A parents' committee at Westminster school says it has agreed to an 80 per cent fee rise spread over four years to allow the school to regain financial stability.
Parents of Dubai school push for fee hike again to keep school open
DUBAI // Parents at a Dubai school that is set to close next year have again pleaded with the education authority to allow a fee increase for its survival.
Gems last December announced the closure of Westminster, a British curriculum school, after 17 years.
Gems said the school had become “financially unviable” as it could not increase fees by more than 3 per cent under a Knowledge and Human Development Authority (KHDA) framework.
The school this week sent a circular to parents, repeating the decision to close.
“The timeline for the closure remains on track for June 2014 and no new enrolment has been registered since,” said Neville Sherman, the principal.
“As many of you may be aware, based on your feedback, Gems has proposed a new fee structure to the local authorities and we will keep you informed of progress.”
A parents’ committee formed to negotiate with operators said it had agreed to an 80 per cent fee rise spread over four years to allow the school to regain financial stability.
The school now charges between Dh5,000 and Dh10,000 a year in tuition fees.
“More than 75 per cent of the parent body signed the petition and it was submitted to the rightful authorities,” said Busha Ali, a former student and active member of the school committee.
Ms Ali said it was a tough decision for parents to make but it would be even harder to find an affordable alternative when the school shut.
“We gave in to the pressure for one reason alone: there is no alternative,” she said. “This is the most viable option, considering the costs and complications involved.”
Dr Fahed Mustafa, the father of a Grade 1 pupil at the school, agreed that looking for another school would be a bigger burden.
“Our primary goal is to save the school from closure, so if the authorities allow a 20 per cent increase every year, payment is manageable,” Dr Mustafa said.
Moving children to a new school now would be more expensive, he said, “especially for parents with several children. This increase will still come up to less.”
Westminster has only ever received an Acceptable rating since KHDA inspections began in 2009. Fee regulations in Dubai link increases to the inspection results and inflation in the sector.
The official inflation rate for running a school was calculated at minus 1 per cent this year, meaning no schools will be able to increase fees.
And operators of schools that consistently score below Good and Outstanding in inspections said it was difficult to raise standards on a low fees, ultimately pushing affordable schooling out of the market.
More than seven schools catering to low and middle-income families have closed down in the past three years after poor ratings.
If the status quo continues, the New Indian Model School may be next to shut, said its principal, Dr Mohammed Khan.
“Yes, it is a possibility if we cannot realise our costs, and if we are unable to meet standards then we continually find ourselves here,” Dr Khan said.
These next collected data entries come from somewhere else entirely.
(** C3. Once the scan is over, every codec of the map receives the wildcard
    feedback: the entry that a lookup returns is the entry of the scan with
    the strings of the wildcard list added at the end of its feedback list,
    those already present left out and each new one added once. Hence every
    string that a wildcard rtcp-fb attribute contributes is in the list of
    every codec. With [rtcp-fb:* nack] among the attributes and an rtpmap
    attribute that decodes to payload type 97, the lookup of 97 succeeds and
    its list contains ["nack"]. *)
Theorem wildcard_feedback_reaches_every_codec (s : SessionDescription) :
  (forall (pt : Z) (c : Codec),
      resultOf (GetCodecForPayloadType pt) s = (c, None) ->
      exists (c0 : Codec) (added : list string),
        (scanSession (MediaDescriptions s)).1 !! pt = Some c0
        /\ (scanSession (MediaDescriptions s)).2 = wildcardsOf s
        /\ c = setRTCPFeedback (RTCPFeedback c0 ++ added) c0
        /\ NoDup added
        /\ (forall fb,
               fb ∈ added <-> fb ∈ wildcardsOf s /\ fb ∉ RTCPFeedback c0)
        /\ (forall a fb,
               a ∈ allAttributes s -> fb ∈ wildcardFeedback a ->
               fb ∈ RTCPFeedback c))
  /\ (forall (a : Attribute) (codec : Codec),
         attr "rtcp-fb" "* nack" ∈ allAttributes s ->
         a ∈ allAttributes s ->
         strings.HasPrefix (Attribute_String a) "rtpmap:" = true ->
         parseRtpmap (Attribute_String a) = (codec, None) ->
         PayloadType codec = 97 ->
         exists c,
           resultOf (GetCodecForPayloadType 97) s = (c, None)
           /\ "nack" ∈ RTCPFeedback c).
Proof.
  assert (Hall : forall pt c,
             resultOf (GetCodecForPayloadType pt) s = (c, None) ->
             forall a fb,
               a ∈ allAttributes s -> fb ∈ wildcardFeedback a ->
               fb ∈ RTCPFeedback c).
  { intros pt c Hc a fb Ha Hfb.
    apply GetCodecForPayloadType_found in Hc as (c0 & _ & ->).
    apply applyWildcard_elem. right.
    eapply wildcardFeedback_in_wildcardsOf; eassumption. }
  split.
  - intros pt c Hc. pose proof (Hall pt c Hc) as Hin.
    apply GetCodecForPayloadType_found in Hc as (c0 & Hc0 & ->).
    destruct (applyWildcard_spec (wildcardsOf s) c0)
      as (added & Heq & Hnd & Hiff).
    exists c0, added. rewrite scanSession_fold. cbn [fst snd].
    rewrite mergeAll_lookup by apply keyed_static.
    repeat split; try assumption; apply Hiff; assumption.
  - intros a codec Hnack Ha Hpre Hparse Hpt.
    assert (Hfrag : fragment a = Some codec).
    { unfold fragment. now rewrite Hpre, Hparse. }
    destruct (fragment_in_map s a codec Ha Hfrag) as (c & Hc).
    rewrite Hpt in Hc. exists c. split; [assumption|].
    apply (Hall 97 c Hc (attr "rtcp-fb" "* nack") "nack" Hnack).
    apply list_elem_of_singleton. reflexivity.
Qed.

Lemma wildcard_feedback_reaches_every_codec_witness :
  resultOf (GetCodecForPayloadType 97) sessionWildcard
  = (mkCodec 97 "VP8" 90000 "" "" ["nack"], None)
  /\ (exists (c0 : Codec) (added : list string),
         (scanSession (MediaDescriptions sessionWildcard)).1 !! 97 = Some c0
         /\ (scanSession (MediaDescriptions sessionWildcard)).2
            = wildcardsOf sessionWildcard
         /\ mkCodec 97 "VP8" 90000 "" "" ["nack"]
            = setRTCPFeedback (RTCPFeedback c0 ++ added) c0
         /\ NoDup added
         /\ (forall fb,
                fb ∈ added
                <-> fb ∈ wildcardsOf sessionWildcard /\ fb ∉ RTCPFeedback c0)
         /\ (forall a fb,
                a ∈ allAttributes sessionWildcard ->
                fb ∈ wildcardFeedback a ->
                fb ∈ RTCPFeedback (mkCodec 97 "VP8" 90000 "" "" ["nack"])))
  /\ (exists c,
         resultOf (GetCodecForPayloadType 97) sessionWildcard = (c, None)
         /\ "nack" ∈ RTCPFeedback c).
Proof.
  split; [reflexivity|]. split.
  - apply (proj1 (wildcard_feedback_reaches_every_codec sessionWildcard) 97).
    reflexivity.
  - apply (proj2 (wildcard_feedback_reaches_every_codec sessionWildcard)
             (attr "rtpmap" "97 VP8/90000")
             (mkCodec 97 "VP8" 90000 "" "" [])).
    + apply list_elem_of_In. cbn. tauto.
    + apply list_elem_of_In. cbn. tauto.
    + reflexivity.
    + reflexivity.
    + reflexivity.
Defined.

(** ** First non-empty wins *)

Lemma firstString_kept (saved new : string) :
  saved <> "" -> firstString saved new = saved.
Proof.
  intros H. unfold firstString.
  destruct (String.eqb_spec saved ""); [contradiction | reflexivity].
Qed.

Lemma firstZ_kept (saved new : Z) : saved <> 0 -> firstZ saved new = saved.
Proof. intros H. unfold firstZ. destruct (Z.eqb_spec saved 0); [lia | reflexivity]. Qed.

(** Once a name and a clock rate are set, no later fragment changes them. *)
Lemma fold_mergeFields_keeps (frags : list Codec) (c c' : Codec) :
  Name c <> "" -> ClockRate c <> 0 ->
  foldl (fun o c => Some (mergeFields (default zeroCodec o) c)) (Some c) frags
  = Some c' ->
  Name c' = Name c /\ ClockRate c' = ClockRate c.
Proof.
  revert c. induction frags as [|f frags IH]; intros c Hn Hr; cbn [foldl].
  - intros [= <-]. split; reflexivity.
  - intros H. apply IH in H; cbn [default mergeFields Name ClockRate] in *;
      rewrite ?firstString_kept, ?firstZ_kept in * by assumption;
      assumption.
Qed.

(** C4. Merging a fragment into the map rewrites the entry of the fragment's
    payload type: name, clock rate, encoding parameters and fmtp each take
    the fragment's value when the accumulator's is empty or zero and keep
    the accumulator's otherwise. In particular, when the fragments of a
    session for payload type 99 are those of [rtpmap:99 h263-1998/90000] and
    [fmtp:99 custom=1], in either order, the lookup of 99 returns one codec
    with that name, that clock rate and that fmtp. *)
Theorem merge_fills_empty_scalar_fields :
  (forall (codec : Codec) (codecs : gmap Z Codec),
      keyed codecs ->
      let saved := default zeroCodec (codecs !! PayloadType codec) in
      exists merged : Codec,
        mergeCodecs codec codecs = <[PayloadType codec := merged]> codecs
        /\ Name merged
           = (if String.eqb (Name saved) "" then Name codec else Name saved)
        /\ ClockRate merged
           = (if ClockRate saved =? 0 then ClockRate codec
              else ClockRate saved)
        /\ EncodingParameters merged
           = (if String.eqb (EncodingParameters saved) ""
              then EncodingParameters codec else EncodingParameters saved)
        /\ Fmtp merged
           = (if String.eqb (Fmtp saved) "" then Fmtp codec else Fmtp saved))
  /\ (forall s : SessionDescription,
         keyed (scanSession (MediaDescriptions s)).1)
  /\ (forall s : SessionDescription,
         fragmentsFor 99 s
         = [(parseRtpmap "rtpmap:99 h263-1998/90000").1;
            (parseFmtp "fmtp:99 custom=1").1]
         \/ fragmentsFor 99 s
            = [(parseFmtp "fmtp:99 custom=1").1;
               (parseRtpmap "rtpmap:99 h263-1998/90000").1] ->
         exists c,
           resultOf (GetCodecForPayloadType 99) s = (c, None)
           /\ PayloadType c = 99
           /\ Name c = "h263-1998"
           /\ ClockRate c = 90000
           /\ EncodingParameters c = ""
           /\ Fmtp c = "custom=1").
Proof.
  split; [|split].
  - intros codec codecs Hk saved.
    exists (mergeFields saved codec). split.
    + now apply mergeCodecs_keyed.
    + repeat split.
  - intros s. rewrite scanSession_fold. cbn [fst].
    apply mergeAll_keyed, keyed_static.
  - intros s Hfr.
    exists (applyWildcard (wildcardsOf s)
              (mkCodec 99 "h263-1998" 90000 "" "custom=1" [])).
    split.
    + apply GetCodecForPayloadType_found. eexists. split; [|reflexivity].
      destruct Hfr as [-> | ->]; reflexivity.
    + pose proof (applyWildcard_scalars (wildcardsOf s)
                    (mkCodec 99 "h263-1998" 90000 "" "custom=1" [])) as H.
      cbn in H. exact H.
Qed.

Lemma merge_fills_empty_scalar_fields_witness :
  (exists merged : Codec,
      mergeCodecs (mkCodec 99 "other" 8000 "2" "custom=1" []) staticRtpmap99
      = <[99 := merged]> staticRtpmap99
      /\ Name merged = "h263-1998"
      /\ ClockRate merged = 90000
      /\ EncodingParameters merged = "2"
      /\ Fmtp merged = "custom=1")
  /\ resultOf (GetCodecForPayloadType 99) sessionH263
     = (mkCodec 99 "h263-1998" 90000 "" "custom=1" [], None)
  /\ resultOf (GetCodecForPayloadType 99) sessionH263'
     = (mkCodec 99 "h263-1998" 90000 "" "custom=1" [], None)
  /\ (exists c,
         resultOf (GetCodecForPayloadType 99) sessionH263 = (c, None)
         /\ PayloadType c = 99
         /\ Name c = "h263-1998"
         /\ ClockRate c = 90000
         /\ EncodingParameters c = ""
         /\ Fmtp c = "custom=1").
Proof.
  split; [|split; [reflexivity|split; [reflexivity|]]].
  - apply (proj1 merge_fills_empty_scalar_fields
             (mkCodec 99 "other" 8000 "2" "custom=1" []) staticRtpmap99).
    unfold staticRtpmap99.
    apply (proj1 (proj2 merge_fills_empty_scalar_fields)
             (session [attr "rtpmap" "99 h263-1998/90000"])).
  - apply (proj2 (proj2 merge_fills_empty_scalar_fields) sessionH263).
    left. reflexivity.
Defined.

(** ** Static codecs *)

Lemma static_codec_kept (s : SessionDescription) (pt : Z) (static : Codec) :
  staticCodecs !! pt = Some static ->
  PayloadType static = pt -> Name static <> "" -> ClockRate static <> 0 ->
  exists c,
    resultOf (GetCodecForPayloadType pt) s = (c, None)
    /\ PayloadType c = pt
    /\ Name c = Name static
    /\ ClockRate c = ClockRate static
    /\ (fragmentsFor pt s = [] -> wildcardsOf s = [] -> c = static).
Proof.
  intros Hst Hpt Hn Hr.
  destruct (fold_mergeFields_Some (fragmentsFor pt s) static) as (c0 & Hc0).
  exists (applyWildcard (wildcardsOf s) c0).
  assert (Hget : resultOf (GetCodecForPayloadType pt) s
                 = (applyWildcard (wildcardsOf s) c0, None)).
  { apply GetCodecForPayloadType_found. exists c0. now rewrite Hst. }
  destruct (applyWildcard_scalars (wildcardsOf s) c0) as (Hp & Hname & Hrate & _).
  destruct (fold_mergeFields_keeps _ _ _ Hn Hr Hc0) as [Hn0 Hr0].
  split; [exact Hget|]. split; [|split; [congruence|split; [congruence|]]].
  - rewrite Hp.
    assert (Hk : keyed (mergeAll staticCodecs
                          (omap fragment (allAttributes s))))
      by apply mergeAll_keyed, keyed_static.
    apply Hk. rewrite mergeAll_lookup by apply keyed_static.
    rewrite Hst. exact Hc0.
  - intros Hnil Hw. rewrite Hnil in Hc0. cbn in Hc0. injection Hc0 as <-.
    rewrite Hw. reflexivity.
Qed.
The school educates 6,700 children and needs to recoup Dh5 million for a new wing that opened last year, but has not received permission for a fee increase.
Although it was granted a 3 per cent increase, with fees between Dh2,700 and Dh4,500 the school would only be able to ask parents for D15 more.
“Even a 10 per cent increase will be around Dh30, which I believe parents can afford,” said Dr Khan. “We hope the authorities support us in the situation.”